WHAT THE EXERCISE ASKS: Starting at the top of the entries below, print each line exactly until the line with "is checked of" has been printed too.

Stored items:

□ □ □ □ □ □ □

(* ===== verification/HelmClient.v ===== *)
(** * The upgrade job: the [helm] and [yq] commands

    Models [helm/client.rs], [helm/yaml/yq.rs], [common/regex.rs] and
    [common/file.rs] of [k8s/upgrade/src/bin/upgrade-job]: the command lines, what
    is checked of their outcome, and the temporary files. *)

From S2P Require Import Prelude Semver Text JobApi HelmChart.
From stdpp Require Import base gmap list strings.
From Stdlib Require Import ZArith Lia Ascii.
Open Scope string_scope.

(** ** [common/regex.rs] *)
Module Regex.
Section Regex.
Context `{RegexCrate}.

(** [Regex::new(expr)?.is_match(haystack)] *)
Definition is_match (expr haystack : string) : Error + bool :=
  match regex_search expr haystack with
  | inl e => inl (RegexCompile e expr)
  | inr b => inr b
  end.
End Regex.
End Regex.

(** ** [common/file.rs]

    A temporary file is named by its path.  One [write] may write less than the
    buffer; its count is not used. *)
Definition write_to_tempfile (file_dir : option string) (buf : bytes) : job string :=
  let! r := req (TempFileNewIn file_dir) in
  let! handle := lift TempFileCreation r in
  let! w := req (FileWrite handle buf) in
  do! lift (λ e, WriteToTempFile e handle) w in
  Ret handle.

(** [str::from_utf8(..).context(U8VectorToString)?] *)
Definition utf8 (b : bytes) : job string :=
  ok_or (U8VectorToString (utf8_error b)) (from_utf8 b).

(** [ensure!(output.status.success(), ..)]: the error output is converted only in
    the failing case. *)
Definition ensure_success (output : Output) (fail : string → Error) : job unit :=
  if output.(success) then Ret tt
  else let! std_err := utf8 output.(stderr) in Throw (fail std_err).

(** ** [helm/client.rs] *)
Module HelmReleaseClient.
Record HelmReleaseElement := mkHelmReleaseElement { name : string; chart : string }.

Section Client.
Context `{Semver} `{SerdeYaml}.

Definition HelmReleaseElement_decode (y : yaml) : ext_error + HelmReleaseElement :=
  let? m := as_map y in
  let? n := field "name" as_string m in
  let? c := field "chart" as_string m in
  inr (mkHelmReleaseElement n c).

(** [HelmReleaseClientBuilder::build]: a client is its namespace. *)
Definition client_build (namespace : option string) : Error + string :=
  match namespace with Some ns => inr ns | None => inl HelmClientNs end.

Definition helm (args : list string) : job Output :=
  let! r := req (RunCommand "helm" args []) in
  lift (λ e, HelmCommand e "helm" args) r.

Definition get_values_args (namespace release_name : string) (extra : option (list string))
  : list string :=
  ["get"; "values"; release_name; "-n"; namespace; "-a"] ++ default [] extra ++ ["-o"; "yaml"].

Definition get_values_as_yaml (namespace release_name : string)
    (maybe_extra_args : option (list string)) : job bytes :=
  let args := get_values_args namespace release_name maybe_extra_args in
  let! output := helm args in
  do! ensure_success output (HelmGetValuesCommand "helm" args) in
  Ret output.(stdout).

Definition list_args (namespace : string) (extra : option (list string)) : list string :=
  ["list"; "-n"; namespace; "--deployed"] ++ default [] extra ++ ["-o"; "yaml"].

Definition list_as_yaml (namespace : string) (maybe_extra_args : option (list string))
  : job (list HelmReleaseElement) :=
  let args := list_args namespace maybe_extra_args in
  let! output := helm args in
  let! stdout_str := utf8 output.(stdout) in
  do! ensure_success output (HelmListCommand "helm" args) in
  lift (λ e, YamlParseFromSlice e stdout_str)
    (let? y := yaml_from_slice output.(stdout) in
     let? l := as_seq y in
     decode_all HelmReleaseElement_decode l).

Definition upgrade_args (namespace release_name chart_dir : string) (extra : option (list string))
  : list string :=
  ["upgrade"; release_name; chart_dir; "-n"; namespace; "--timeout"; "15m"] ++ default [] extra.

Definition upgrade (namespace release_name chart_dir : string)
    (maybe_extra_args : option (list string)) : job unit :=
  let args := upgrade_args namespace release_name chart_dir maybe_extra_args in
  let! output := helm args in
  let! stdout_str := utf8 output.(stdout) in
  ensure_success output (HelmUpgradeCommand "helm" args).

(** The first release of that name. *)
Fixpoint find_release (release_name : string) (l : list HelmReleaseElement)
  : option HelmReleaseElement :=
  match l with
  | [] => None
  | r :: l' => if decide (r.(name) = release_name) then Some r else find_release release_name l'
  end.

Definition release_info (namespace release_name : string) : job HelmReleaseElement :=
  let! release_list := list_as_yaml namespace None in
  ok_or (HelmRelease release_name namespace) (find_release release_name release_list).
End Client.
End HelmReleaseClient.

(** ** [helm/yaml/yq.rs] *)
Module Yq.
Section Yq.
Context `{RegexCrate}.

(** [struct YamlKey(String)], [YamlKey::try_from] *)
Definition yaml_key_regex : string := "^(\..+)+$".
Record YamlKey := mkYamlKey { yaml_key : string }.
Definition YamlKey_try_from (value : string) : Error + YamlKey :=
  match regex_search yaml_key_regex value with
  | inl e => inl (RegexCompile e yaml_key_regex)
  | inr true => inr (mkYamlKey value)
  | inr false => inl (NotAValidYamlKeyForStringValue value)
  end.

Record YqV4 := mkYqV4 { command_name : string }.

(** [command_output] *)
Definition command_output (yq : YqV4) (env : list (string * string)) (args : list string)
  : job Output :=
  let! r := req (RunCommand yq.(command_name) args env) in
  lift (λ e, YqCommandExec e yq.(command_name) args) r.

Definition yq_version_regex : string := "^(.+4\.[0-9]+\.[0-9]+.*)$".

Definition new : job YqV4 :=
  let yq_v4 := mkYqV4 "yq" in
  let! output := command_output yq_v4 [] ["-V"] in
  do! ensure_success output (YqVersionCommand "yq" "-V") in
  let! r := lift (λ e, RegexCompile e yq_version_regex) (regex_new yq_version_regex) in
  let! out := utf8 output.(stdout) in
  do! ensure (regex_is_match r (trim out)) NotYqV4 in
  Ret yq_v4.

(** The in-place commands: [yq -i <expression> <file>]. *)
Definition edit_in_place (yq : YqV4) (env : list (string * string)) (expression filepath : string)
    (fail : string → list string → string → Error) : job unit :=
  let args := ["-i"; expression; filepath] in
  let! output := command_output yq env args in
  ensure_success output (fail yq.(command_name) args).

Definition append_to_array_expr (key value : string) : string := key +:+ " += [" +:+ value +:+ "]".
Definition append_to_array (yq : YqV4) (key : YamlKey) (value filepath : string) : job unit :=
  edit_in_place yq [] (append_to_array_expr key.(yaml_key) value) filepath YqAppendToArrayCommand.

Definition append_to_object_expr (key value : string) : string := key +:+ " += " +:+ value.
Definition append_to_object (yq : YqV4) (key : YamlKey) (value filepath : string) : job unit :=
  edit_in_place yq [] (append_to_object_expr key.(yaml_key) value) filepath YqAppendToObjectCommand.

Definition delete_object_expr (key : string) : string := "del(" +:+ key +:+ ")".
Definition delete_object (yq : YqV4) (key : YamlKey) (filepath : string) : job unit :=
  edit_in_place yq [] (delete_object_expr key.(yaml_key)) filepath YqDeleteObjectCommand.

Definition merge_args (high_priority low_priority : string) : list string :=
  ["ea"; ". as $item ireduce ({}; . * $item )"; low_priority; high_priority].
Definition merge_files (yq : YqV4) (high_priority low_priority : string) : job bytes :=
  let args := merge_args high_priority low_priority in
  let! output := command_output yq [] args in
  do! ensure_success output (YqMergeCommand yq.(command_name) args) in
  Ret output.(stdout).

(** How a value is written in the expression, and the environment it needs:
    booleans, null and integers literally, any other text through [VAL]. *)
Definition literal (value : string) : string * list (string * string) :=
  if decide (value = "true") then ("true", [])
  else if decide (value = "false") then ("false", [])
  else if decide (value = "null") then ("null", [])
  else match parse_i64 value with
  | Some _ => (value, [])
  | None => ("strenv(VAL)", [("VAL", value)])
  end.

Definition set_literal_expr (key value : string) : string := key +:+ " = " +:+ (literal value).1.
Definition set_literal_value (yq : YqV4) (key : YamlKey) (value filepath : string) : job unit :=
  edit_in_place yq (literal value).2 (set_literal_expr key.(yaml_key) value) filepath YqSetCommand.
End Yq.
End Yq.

□ □ □ □ □ □ □

EXERCISE RESULT:
(* ===== verification/HelmClient.v ===== *)
(** * The upgrade job: the [helm] and [yq] commands

    Models [helm/client.rs], [helm/yaml/yq.rs], [common/regex.rs] and
    [common/file.rs] of [k8s/upgrade/src/bin/upgrade-job]: the command lines, what
    is checked of their outcome, and the temporary files. *)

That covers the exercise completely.